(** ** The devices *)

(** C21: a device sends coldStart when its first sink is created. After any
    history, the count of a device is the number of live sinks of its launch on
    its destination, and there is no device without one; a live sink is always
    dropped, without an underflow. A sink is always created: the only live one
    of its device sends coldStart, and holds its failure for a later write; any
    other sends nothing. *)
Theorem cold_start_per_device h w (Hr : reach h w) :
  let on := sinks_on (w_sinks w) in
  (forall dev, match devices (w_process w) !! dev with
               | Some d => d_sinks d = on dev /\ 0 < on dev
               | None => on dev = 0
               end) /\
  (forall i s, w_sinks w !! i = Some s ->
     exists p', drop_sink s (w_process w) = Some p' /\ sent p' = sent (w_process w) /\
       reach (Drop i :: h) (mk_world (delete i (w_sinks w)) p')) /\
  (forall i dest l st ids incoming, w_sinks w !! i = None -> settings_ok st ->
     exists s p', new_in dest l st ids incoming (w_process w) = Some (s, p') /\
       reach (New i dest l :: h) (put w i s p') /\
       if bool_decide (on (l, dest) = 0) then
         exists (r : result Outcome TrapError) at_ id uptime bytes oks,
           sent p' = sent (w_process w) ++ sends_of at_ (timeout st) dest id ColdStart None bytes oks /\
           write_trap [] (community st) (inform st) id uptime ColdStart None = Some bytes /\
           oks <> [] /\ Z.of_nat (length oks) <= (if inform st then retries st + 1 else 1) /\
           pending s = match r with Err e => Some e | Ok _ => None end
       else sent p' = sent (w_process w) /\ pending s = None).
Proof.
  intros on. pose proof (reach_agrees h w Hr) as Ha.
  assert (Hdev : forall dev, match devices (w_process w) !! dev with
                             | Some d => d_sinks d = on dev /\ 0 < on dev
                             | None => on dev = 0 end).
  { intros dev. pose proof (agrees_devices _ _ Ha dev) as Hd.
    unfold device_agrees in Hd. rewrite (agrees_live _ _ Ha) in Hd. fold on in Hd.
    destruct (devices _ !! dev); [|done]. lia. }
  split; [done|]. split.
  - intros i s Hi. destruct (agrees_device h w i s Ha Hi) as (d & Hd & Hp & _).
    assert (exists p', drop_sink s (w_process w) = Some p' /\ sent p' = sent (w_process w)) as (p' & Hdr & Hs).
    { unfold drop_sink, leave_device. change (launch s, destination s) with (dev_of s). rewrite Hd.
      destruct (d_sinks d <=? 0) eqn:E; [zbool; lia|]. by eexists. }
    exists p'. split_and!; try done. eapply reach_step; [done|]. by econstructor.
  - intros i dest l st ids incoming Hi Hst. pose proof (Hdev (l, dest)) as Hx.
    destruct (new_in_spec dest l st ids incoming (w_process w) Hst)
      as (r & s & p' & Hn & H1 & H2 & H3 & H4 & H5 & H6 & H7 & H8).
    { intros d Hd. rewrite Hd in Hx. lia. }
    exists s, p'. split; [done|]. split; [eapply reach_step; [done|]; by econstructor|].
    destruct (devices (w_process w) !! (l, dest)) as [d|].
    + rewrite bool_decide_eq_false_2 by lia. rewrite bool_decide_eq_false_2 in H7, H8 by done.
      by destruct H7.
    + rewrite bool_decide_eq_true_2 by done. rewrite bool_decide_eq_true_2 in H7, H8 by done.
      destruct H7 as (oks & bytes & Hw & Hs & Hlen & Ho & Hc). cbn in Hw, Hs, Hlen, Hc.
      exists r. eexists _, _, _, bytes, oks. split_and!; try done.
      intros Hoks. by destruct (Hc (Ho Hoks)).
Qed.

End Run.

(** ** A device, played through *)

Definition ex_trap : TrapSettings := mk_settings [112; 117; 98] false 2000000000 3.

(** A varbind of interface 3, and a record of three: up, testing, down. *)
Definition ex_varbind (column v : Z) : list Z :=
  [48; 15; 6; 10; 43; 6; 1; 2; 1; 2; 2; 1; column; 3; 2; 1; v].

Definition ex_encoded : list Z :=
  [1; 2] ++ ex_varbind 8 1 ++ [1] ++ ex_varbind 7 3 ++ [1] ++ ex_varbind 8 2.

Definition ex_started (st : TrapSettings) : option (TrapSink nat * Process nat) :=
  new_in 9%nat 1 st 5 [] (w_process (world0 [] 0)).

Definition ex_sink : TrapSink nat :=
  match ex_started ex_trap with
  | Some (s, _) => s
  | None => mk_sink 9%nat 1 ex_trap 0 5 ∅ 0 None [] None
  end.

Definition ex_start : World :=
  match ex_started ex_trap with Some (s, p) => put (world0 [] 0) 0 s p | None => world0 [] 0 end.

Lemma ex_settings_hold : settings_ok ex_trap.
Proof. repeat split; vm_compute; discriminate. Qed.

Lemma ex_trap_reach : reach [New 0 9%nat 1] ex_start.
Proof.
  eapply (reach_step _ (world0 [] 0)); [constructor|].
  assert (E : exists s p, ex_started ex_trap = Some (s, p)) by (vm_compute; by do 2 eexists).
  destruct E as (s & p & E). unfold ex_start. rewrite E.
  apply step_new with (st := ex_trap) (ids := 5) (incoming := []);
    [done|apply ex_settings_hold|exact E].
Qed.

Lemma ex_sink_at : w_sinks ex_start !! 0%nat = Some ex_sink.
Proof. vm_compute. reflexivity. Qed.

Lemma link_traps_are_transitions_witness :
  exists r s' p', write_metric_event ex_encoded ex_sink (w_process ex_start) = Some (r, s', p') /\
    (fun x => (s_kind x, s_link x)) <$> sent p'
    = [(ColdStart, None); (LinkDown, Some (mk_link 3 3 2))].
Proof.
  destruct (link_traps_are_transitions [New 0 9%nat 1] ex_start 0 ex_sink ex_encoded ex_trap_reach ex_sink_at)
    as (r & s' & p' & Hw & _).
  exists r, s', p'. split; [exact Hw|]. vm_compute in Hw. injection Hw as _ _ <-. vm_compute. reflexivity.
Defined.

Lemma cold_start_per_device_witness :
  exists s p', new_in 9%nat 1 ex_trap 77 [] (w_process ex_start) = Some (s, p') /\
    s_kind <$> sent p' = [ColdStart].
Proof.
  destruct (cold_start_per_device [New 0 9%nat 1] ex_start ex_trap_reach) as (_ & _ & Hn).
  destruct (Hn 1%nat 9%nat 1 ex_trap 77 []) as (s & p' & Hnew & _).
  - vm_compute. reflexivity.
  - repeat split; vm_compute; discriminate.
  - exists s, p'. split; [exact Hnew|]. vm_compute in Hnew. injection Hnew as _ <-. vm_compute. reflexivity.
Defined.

--------

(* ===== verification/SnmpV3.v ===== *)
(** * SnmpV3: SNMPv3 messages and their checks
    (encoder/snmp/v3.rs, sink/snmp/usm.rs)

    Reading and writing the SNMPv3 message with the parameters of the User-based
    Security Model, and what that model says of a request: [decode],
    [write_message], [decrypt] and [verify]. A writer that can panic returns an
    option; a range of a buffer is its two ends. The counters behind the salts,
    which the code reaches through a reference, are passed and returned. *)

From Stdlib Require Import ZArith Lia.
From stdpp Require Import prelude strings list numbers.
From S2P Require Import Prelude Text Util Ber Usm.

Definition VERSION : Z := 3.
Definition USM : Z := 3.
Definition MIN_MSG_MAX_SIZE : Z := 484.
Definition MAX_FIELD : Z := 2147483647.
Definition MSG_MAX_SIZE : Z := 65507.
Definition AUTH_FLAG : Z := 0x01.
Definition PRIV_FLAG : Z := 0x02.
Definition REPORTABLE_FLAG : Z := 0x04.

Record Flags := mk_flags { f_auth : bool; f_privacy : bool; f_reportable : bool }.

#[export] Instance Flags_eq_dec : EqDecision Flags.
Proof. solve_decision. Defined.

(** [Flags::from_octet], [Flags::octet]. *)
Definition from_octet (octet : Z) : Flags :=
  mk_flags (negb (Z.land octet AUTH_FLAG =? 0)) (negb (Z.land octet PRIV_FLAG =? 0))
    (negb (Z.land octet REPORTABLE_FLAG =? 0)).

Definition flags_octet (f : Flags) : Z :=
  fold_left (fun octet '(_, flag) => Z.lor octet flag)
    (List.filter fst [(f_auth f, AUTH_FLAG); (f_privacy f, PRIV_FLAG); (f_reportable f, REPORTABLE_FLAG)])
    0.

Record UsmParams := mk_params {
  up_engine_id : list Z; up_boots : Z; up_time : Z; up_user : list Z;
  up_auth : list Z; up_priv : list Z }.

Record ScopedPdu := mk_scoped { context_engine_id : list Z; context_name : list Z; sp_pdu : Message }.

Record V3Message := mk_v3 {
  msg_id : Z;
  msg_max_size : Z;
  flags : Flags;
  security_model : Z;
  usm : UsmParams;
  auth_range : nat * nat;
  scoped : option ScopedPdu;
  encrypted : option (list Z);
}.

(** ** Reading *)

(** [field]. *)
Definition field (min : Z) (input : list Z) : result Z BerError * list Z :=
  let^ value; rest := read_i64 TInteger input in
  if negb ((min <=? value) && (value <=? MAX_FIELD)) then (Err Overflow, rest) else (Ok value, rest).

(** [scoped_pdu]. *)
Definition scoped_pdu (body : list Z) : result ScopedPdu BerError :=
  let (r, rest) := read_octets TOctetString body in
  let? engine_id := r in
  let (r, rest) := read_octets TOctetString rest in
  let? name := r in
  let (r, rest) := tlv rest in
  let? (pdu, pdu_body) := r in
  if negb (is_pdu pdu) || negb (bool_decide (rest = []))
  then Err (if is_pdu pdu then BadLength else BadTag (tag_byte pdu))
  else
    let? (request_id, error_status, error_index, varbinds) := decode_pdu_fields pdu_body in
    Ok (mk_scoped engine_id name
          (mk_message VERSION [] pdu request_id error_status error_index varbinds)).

--------

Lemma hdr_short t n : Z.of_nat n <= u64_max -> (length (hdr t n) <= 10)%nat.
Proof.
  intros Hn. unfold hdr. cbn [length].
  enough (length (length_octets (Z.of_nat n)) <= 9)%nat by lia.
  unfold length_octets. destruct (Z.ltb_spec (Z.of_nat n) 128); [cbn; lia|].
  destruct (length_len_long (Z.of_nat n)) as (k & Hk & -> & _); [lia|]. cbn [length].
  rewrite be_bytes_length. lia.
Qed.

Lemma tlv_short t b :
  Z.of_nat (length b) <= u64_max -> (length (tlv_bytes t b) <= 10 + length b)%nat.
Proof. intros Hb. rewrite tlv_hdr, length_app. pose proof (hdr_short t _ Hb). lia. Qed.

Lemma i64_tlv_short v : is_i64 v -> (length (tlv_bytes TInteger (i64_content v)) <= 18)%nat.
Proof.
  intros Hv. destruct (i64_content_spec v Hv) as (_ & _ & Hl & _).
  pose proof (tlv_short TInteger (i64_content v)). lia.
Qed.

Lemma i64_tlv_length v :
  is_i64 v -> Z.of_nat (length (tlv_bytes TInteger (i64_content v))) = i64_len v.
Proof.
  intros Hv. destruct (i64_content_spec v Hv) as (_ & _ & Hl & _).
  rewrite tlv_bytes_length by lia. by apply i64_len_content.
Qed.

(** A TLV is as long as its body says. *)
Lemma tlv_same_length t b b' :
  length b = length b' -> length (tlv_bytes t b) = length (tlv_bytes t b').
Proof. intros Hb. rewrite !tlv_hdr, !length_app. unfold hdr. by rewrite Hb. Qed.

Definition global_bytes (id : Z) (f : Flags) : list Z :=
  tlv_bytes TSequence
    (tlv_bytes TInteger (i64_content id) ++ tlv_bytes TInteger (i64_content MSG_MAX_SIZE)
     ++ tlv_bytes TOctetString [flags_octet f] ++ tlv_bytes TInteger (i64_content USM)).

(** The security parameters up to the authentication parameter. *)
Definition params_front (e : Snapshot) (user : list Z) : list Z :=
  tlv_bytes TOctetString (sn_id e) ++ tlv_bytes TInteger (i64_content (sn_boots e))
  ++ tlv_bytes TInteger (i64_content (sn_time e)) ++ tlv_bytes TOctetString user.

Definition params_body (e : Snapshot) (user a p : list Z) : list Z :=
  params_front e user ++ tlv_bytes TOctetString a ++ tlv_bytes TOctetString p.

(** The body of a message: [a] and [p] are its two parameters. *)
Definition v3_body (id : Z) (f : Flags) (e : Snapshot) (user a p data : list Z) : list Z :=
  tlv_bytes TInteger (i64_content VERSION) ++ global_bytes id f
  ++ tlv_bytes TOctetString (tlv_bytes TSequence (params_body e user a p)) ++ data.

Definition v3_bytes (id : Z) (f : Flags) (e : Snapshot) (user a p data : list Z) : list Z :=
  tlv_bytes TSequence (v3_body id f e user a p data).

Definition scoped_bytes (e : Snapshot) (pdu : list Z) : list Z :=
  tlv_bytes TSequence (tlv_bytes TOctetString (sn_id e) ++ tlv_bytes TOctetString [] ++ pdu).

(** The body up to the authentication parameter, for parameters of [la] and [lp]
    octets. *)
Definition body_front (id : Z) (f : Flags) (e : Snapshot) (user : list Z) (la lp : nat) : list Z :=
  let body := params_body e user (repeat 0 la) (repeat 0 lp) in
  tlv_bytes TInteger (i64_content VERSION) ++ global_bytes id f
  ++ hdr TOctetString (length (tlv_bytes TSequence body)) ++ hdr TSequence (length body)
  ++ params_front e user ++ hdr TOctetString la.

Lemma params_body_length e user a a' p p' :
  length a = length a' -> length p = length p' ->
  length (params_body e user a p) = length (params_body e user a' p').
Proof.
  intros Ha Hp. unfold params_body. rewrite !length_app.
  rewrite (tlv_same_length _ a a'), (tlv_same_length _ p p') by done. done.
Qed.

--------

◆ Task requirements ◆
In the data above, start at the line that has "flags : Flags;", stop after the line that has "let^ value; rest", and print every line in between exactly as it stands.

◆ Exercise output ◆
  flags : Flags;
  security_model : Z;
  usm : UsmParams;
  auth_range : nat * nat;
  scoped : option ScopedPdu;
  encrypted : option (list Z);
}.

(** ** Reading *)

(** [field]. *)
Definition field (min : Z) (input : list Z) : result Z BerError * list Z :=
  let^ value; rest := read_i64 TInteger input in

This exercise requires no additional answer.